▶

Lemma qsafe_qdiscard l G len s (Q : Z -> qst -> Prop) :
  qrep s l G -> 0 <= len ->
  (forall l' s', qrep s' l' G -> cdata l' = drop (Z.to_nat len) (cdata l) -> drained (q_limit (qq s)) s s' ->
     Q (Z.min len (zlen (cdata l))) s') ->
  qsafe (qdiscard len) s Q.
Proof.
  intros R L H. apply qsafe_bind, qsafe_fuel, qsafe_bind. pose proof (qrep_fuel _ _ _ R).
  eapply discard_loop_ok; [done|lia|lia|]. rewrite Z.sub_0_r. intros l' s1 R1 E Q1.
  apply qsafe_bind, qsafe_val. replace (q_limit (qq s1)) with (q_limit (qq s)) by (by destruct Q1 as ((->&_)&_)).
  eapply qsafe_drain; [done|done|]. intros s2 R2 Dr. apply qsafe_ret. by eapply H.
Qed.
(** *** [qconsume] *)

(** [tf] are the blocks to be freed. *)
Lemma consume_skip_ok l fuel tf G' G s (Q : Z * Z -> qst -> Prop) :
  qrep s l G' -> own G' tf 0 G -> (length l < fuel)%nat ->
  (forall l' tf' G2 s', qrep s' l' G2 -> own G2 tf' 0 G -> cdata l' = cdata l -> quiet s s' ->
     match l' with [] => True | (_, x) :: _ => 0 < BLEN x end -> Q (hda l' 0, hda tf' 0) s') ->
  qsafe (consume_skip fuel (hda tf 0)) s Q.
Proof.
  revert fuel tf G' s. induction l as [|[b x] l IH]; intros [|fuel] tf G' s R O L H; simpl in L; try lia; cbn [consume_skip].
  - apply qsafe_bind, qsafe_val. rewrite (r_first _ _ _ R). rewrite decide_True by done. apply qsafe_ret.
    by apply (H [] tf G').
  - pose proof (own_head _ _ _ _ _ _ (r_own _ _ _ R)) as [B M]. pose proof (r_own _ _ _ R) as (_ & Gb & _).
    pose proof (r_ok _ _ _ R) as K. apply chain_ok_cons in K as [K1 K2]. pose proof (BLEN_ok _ K1) as [B1 B2].
    apply qsafe_bind, qsafe_val. rewrite (r_first _ _ _ R). cbn [hda]. rewrite decide_False by done.
    apply qsafe_bind. eapply qsafe_bget; [done|]. cbn [b_body b_next]. apply qsafe_if; intros D.
    { apply qsafe_ret. by apply (H ((b, x) :: l) tf G'). }
    destruct R as [Ro Rk Rf Rl Rn Rd].
    apply qsafe_bind, qsafe_mod, qsafe_bind, qsafe_mod, qsafe_bind, qsafe_hpc. eapply safe_bset_next; [done|].
    eapply (IH fuel ((b, x) :: tf)); [|split_and!; [done|by eapply own_fresh|by apply own_new]|lia|].
    + split; cbn [hp qq set_hp set_qq blks set_blks q_bfirst q_blast q_len q_dlen set_q_bfirst set_q_len set_q_dlen].
      * by eapply own_cut_head.
      * done.
      * done.
      * intros NN. rewrite Rl by done. by apply (lasta_app [(b, x)]).
      * rewrite Rn, s32_add. f_equal. simpl. lia.
      * rewrite Rd, s32_add. f_equal. simpl. lia.
    + intros l' tf' G2 s' R' O' E Qt P. apply (H l' tf' G2); [done|done| |done|done].
      rewrite E, cdata_cons, (bdata_nil x) by lia. done.
Qed.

◀

Assignment: Write out the data above once more, exactly as it stands.

Task response:
Lemma qsafe_qdiscard l G len s (Q : Z -> qst -> Prop) :
  qrep s l G -> 0 <= len ->
  (forall l' s', qrep s' l' G -> cdata l' = drop (Z.to_nat len) (cdata l) -> drained (q_limit (qq s)) s s' ->
     Q (Z.min len (zlen (cdata l))) s') ->
  qsafe (qdiscard len) s Q.
Proof.
  intros R L H. apply qsafe_bind, qsafe_fuel, qsafe_bind. pose proof (qrep_fuel _ _ _ R).
  eapply discard_loop_ok; [done|lia|lia|]. rewrite Z.sub_0_r. intros l' s1 R1 E Q1.
  apply qsafe_bind, qsafe_val. replace (q_limit (qq s1)) with (q_limit (qq s)) by (by destruct Q1 as ((->&_)&_)).
  eapply qsafe_drain; [done|done|]. intros s2 R2 Dr. apply qsafe_ret. by eapply H.
Qed.
(** *** [qconsume] *)

(** [tf] are the blocks to be freed. *)
Lemma consume_skip_ok l fuel tf G' G s (Q : Z * Z -> qst -> Prop) :
  qrep s l G' -> own G' tf 0 G -> (length l < fuel)%nat ->
  (forall l' tf' G2 s', qrep s' l' G2 -> own G2 tf' 0 G -> cdata l' = cdata l -> quiet s s' ->
     match l' with [] => True | (_, x) :: _ => 0 < BLEN x end -> Q (hda l' 0, hda tf' 0) s') ->
  qsafe (consume_skip fuel (hda tf 0)) s Q.
Proof.
  revert fuel tf G' s. induction l as [|[b x] l IH]; intros [|fuel] tf G' s R O L H; simpl in L; try lia; cbn [consume_skip].
  - apply qsafe_bind, qsafe_val. rewrite (r_first _ _ _ R). rewrite decide_True by done. apply qsafe_ret.
    by apply (H [] tf G').
  - pose proof (own_head _ _ _ _ _ _ (r_own _ _ _ R)) as [B M]. pose proof (r_own _ _ _ R) as (_ & Gb & _).
    pose proof (r_ok _ _ _ R) as K. apply chain_ok_cons in K as [K1 K2]. pose proof (BLEN_ok _ K1) as [B1 B2].
    apply qsafe_bind, qsafe_val. rewrite (r_first _ _ _ R). cbn [hda]. rewrite decide_False by done.
    apply qsafe_bind. eapply qsafe_bget; [done|]. cbn [b_body b_next]. apply qsafe_if; intros D.
    { apply qsafe_ret. by apply (H ((b, x) :: l) tf G'). }
    destruct R as [Ro Rk Rf Rl Rn Rd].
    apply qsafe_bind, qsafe_mod, qsafe_bind, qsafe_mod, qsafe_bind, qsafe_hpc. eapply safe_bset_next; [done|].
    eapply (IH fuel ((b, x) :: tf)); [|split_and!; [done|by eapply own_fresh|by apply own_new]|lia|].
    + split; cbn [hp qq set_hp set_qq blks set_blks q_bfirst q_blast q_len q_dlen set_q_bfirst set_q_len set_q_dlen].
      * by eapply own_cut_head.
      * done.
      * done.
      * intros NN. rewrite Rl by done. by apply (lasta_app [(b, x)]).
      * rewrite Rn, s32_add. f_equal. simpl. lia.
      * rewrite Rd, s32_add. f_equal. simpl. lia.
    + intros l' tf' G2 s' R' O' E Qt P. apply (H l' tf' G2); [done|done| |done|done].
      rewrite E, cdata_cons, (bdata_nil x) by lia. done.
Qed.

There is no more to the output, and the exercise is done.